In the case of rAAVs, a number of production strategies exist to generate viral vectors.

Transient transfection of plasmid DNA into mammalian cells for the production of AAV viral vectors is the strategy most commonly used in clinical grade manufacturing of these viral vectors. rAAV vectors are usually produced in human embryonic kidney 293 cells (HEK293), following transfection of typically three DNA plasmids carrying the Rep and Cap genes, the rAAV transgene, and the specific genes that provide helper adenovirus function.

Generation of stable engineered cell lines, through the introduction of both Rep and Cap genes and/or the rAAV genome, give rise to packaging or producer cell lines.

The insect cell/baculovirus system has been developed for the production of AAVs by Urabe et al. (2006). The first generation was based on three different baculoviruses (BV) inserted into the polyhedrin locus. The three recombinant BV vectors encoded the transgenes for Rep, Cap, and rAAV genome, respectively. A second generation of BV was developed in which the number of BV was reduced to two (Smith et al., 2009).

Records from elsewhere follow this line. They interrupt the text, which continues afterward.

Lemma rinv_run s lr lw t s' :
  rinv s lr lw -> rw_run t s = Some s' -> Z.of_nat (length (readers s')) < 2 ^ 60 -> exists lr' lw', rinv s' lr' lw'.
Proof.
  intros I E Fe. unfold rw_run in E. pose proof (ri_local _ _ _ I t) as L. pose proof (in_idm_exists _ _ _ t I) as Ex.
  pose proof (ri_alive _ _ _ I t) as Al. pose proof (ri_ids _ _ _ I t) as Id.
  destruct (rpc s t) eqn:P; try done; specialize (Al ltac:(done)); specialize (Id Al);
    try (destruct (rw_unlocked s) eqn:U; [|done]).
  - (* rlock *) injection E as <-. exists lr, lw. unfold rlock_cas in *.
    destruct (readable v) eqn:Rv; cbn [andb] in *; [destruct (Z.eqb_spec (owner s) v) as [<-|]|].
    + apply rinv_grant_read; rewrite ?P; auto.
    + apply rinv_pc; rewrite ?P; auto.
    + apply rinv_pc; rewrite ?P; auto.
  - injection E as <-. exists lr, lw. unfold rlock_lock in *. destruct (readable (owner s)) eqn:Rv.
    + apply rinv_grant_read; rewrite ?P; auto.
    + apply rinv_set_bit; eauto.
  - injection E as <-. eexists _, _. by apply rinv_rlock_enq.
  - eexists _, _. eapply rinv_wake_up; eauto.
  - injection E as <-. exists lr, lw. unfold rlock_timeout.
    rewrite (head_nil _ _ _ (ri_rq _ _ _ I)). case_bool_decide as Hl.
    + apply rinv_pc; rewrite ?P; auto; try done.
      assert (R : in_r (local_of s lr lw t) = false) by (cbn; apply bool_decide_eq_false_2; rewrite Hl; set_solver).
      local_done (local_of s lr lw t).
    + apply rinv_pc; rewrite ?P; auto.
  - injection E as <-. exists lr, lw. apply rinv_pc; rewrite ?P; auto; try done.
    assert (K : wk (local_of s lr lw t) = false).
    { cbn. rewrite idle_unlocked by (by apply rw_unlocked_none). by apply bool_decide_eq_false_2, not_elem_of_nil. }
    local_done (local_of s lr lw t).
  - destruct (rinv_rlock_unqueue _ _ _ _ _ I P U E) as [lr' I']. eauto.
  - (* wlock *) injection E as <-. exists lr, lw. unfold wlock_cas in *.
    cbn -[local_of Z.shiftr] in L. apply andb_true_iff in L as [Hi Hw]. apply Bool.eqb_prop in Hw.
    destruct (Z.eqb_spec v 0) as [->|Nv]; cbn [andb negb] in *; [destruct (Z.eqb_spec (owner s) 0) as [Eo|]|].
    + apply rinv_grant_write; rewrite ?P; auto.
    + apply rinv_pc; rewrite ?P; auto. cbn -[local_of]. rewrite Hi, <- Hw. cbn.
      change (0 ≫ 1) with 0. destruct (Z.eqb_spec 0 t); [lia|done].
    + destruct (Z.shiftr v 1 =? t) eqn:Ed.
      * apply rinv_pc; rewrite ?P; auto; try done. cbn -[local_of]. by rewrite (idle_calm _ Hi).
      * apply rinv_pc; rewrite ?P; auto. cbn -[local_of]. by rewrite Hi, <- Hw.
  - injection E as <-. exists lr, lw. unfold wlock_lock in *.
    cbn -[local_of] in L. apply andb_true_iff in L as [Hi Hw]. apply negb_true_iff in Hw.
    destruct (Z.eqb_spec (owner s) 0) as [Eo|No].
    + apply rinv_grant_write; rewrite ?P; auto.
    + apply rinv_set_bit; eauto. right. eexists. split_and!; [done..|].
      cbn in Hw. by apply bool_decide_eq_false in Hw.
  - injection E as <-. eexists _, _. by apply rinv_wlock_enq.
  - eexists _, _. eapply rinv_wake_up; eauto.
  - destruct (rinv_wlock_unqueue _ _ _ _ _ I P U E) as [lw' I']. eauto.
  - destruct (rinv_wlock_wake _ _ _ _ _ _ _ I P E Fe) as [lr' I']. eauto.
  - (* runlock *) injection E as <-. exists lr, lw. unfold runlock_cas in *.
    cbn -[local_of] in L. apply andb_true_iff in L as [Hi Hr]. apply bool_decide_eq_true in Hr.
    destruct ((v <? 0) && negb (Z.odd v) && (owner s =? v)) eqn:C.
    + rewrite !andb_true_iff, Z.ltb_lt, negb_true_iff, Z.eqb_eq in C. destruct C as [[C1 C2] <-].
      pose proof (ri_owner _ _ _ I) as Eo. rewrite C2 in Eo. cbn [Z.b2z] in Eo. unfold base in Eo.
      pose proof (ri_few _ _ _ I). destruct (writer s) as [w|] eqn:W; [destruct (ri_excl _ _ _ I w W); lia|].
      rewrite sint_small by (try lia; split; lia). rewrite <- W. apply rinv_release_read; rewrite ?P; auto.
      left. by rewrite Z.odd_add, C2.
    + apply rinv_pc; rewrite ?P; auto; try done. cbn -[local_of]. rewrite Hi. cbn. by apply bool_decide_eq_true_2.
  - destruct (rinv_runlock_lock _ _ _ _ _ I P U E) as [lw' I']. eauto.
  - (* trywlock *) injection E as <-. exists lr, lw. unfold trywlock_cas in *.
    destruct (Z.eqb_spec (if v =? 0 then owner s else v) 0) as [Er|Er].
    + apply rinv_grant_write; rewrite ?P; auto. destruct (Z.eqb_spec v 0); [done|lia].
    + apply rinv_pc; rewrite ?P; auto; try done. destruct (_ =? t); cbn -[local_of]; by rewrite (idle_calm _ L).
  - (* wunlock *) injection E as <-. exists lr, lw. unfold wunlock_cas in *.
    cbn -[local_of Z.shiftr] in L. apply andb_true_iff in L as [Hi Hw]. apply Bool.eqb_prop in Hw.
    rewrite (id2_spec _ _ _ _ I Al) in *. pose proof (owner_is _ _ _ t I ltac:(lia)) as Ow.
    cbn in Hw. destruct (Z.eqb_spec v (2 * t)) as [->|Nv]; cbn [andb] in *.
    + assert (H2 : Z.shiftr (2 * t) 1 = t) by (rewrite Z.shiftr_div_pow2 by lia; change (2 ^ 1) with 2; zlia).
      rewrite H2, Z.eqb_refl in Hw. rewrite <- Hw in Ow. symmetry in Hw. apply bool_decide_eq_true in Hw.
      rewrite Ow. cbn [negb]. destruct (Z.eqb_spec (owner s) (2 * t)) as [Eo|No].
      * assert (O : Z.odd (owner s) = false) by (rewrite Eo, Z.odd_mul; done). rewrite O.
        apply rinv_release_write; rewrite ?P; auto.
      * pose proof (ri_owner _ _ _ I) as Eo. unfold base in Eo. rewrite Hw in Eo.
        destruct (Z.odd (owner s)); cbn [Z.b2z] in Eo; [|lia].
        apply rinv_pc; rewrite ?P; auto; try done. cbn -[local_of]. rewrite Hi. cbn. by apply bool_decide_eq_true_2.
    + destruct (Z.shiftr v 1 =? t) eqn:Ev; cbn [negb].
      * destruct (Z.odd v) eqn:Ov.
        -- apply rinv_pc; rewrite ?P; auto; try done. cbn -[local_of]. rewrite Hi. cbn. congruence.
        -- exfalso. apply Nv. apply Z.eqb_eq in Ev. rewrite <- Z.div2_spec in Ev.
           rewrite (Z.div2_odd v), Ev, Ov. cbn [Z.b2z]. lia.
      * apply rinv_pc; rewrite ?P; auto; try done. cbn -[local_of]. by rewrite (idle_calm _ Hi).
  - apply (rinv_wunlock_lock _ _ _ _ _ I P U E Fe).
Qed.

In this method, the rep and cap sequences were inserted into a single baculovirus in a head to head position.

In addition, a system for AAV production using co-expression was established in yeast by Barajas et al., 2017.

Despite the improvement of these systems within the last few years, the productivity and/or quality of the vectors have to be enhanced to allow a routine use of gene therapy.

There is thus a need for an alternative system for producing recombinant viral vectors such as rAAV vector.

SUMMARY OF THE INVENTION

A first aspect of the invention relates to a method for producing a recombinant mammalian viral vector from hairy roots of a plant comprising the steps of:

a) inducing the formation of hairy roots from said plant;

and

b) transforming said plant with at least one vector containing one or more expression cassette(s);

wherein the one or more expression cassette(s) comprise genes encoding the protein components required for the production of the recombinant viral vector;

wherein said plant belongs to the Brassicaceae family.

In particular, said plant belonging to the Brassicaceae family may be selected from the group consisting of Raphanus sativus, Raphanus sativus var. niger, Brassica oleracea L. convar, Brassica napus, Arabidopsis thaliana and Brassica rapa, the plant being in particular Brassica rapa.

In a particular embodiment, step a) is carried out by transforming the plant with a bacterial strain comprising the rol genes, wherein the bacterial strain is able to infect the plant.

In a particular embodiment, the bacterial strain is Rhizobium rhizogenes or Agrobacterium tumefaciens.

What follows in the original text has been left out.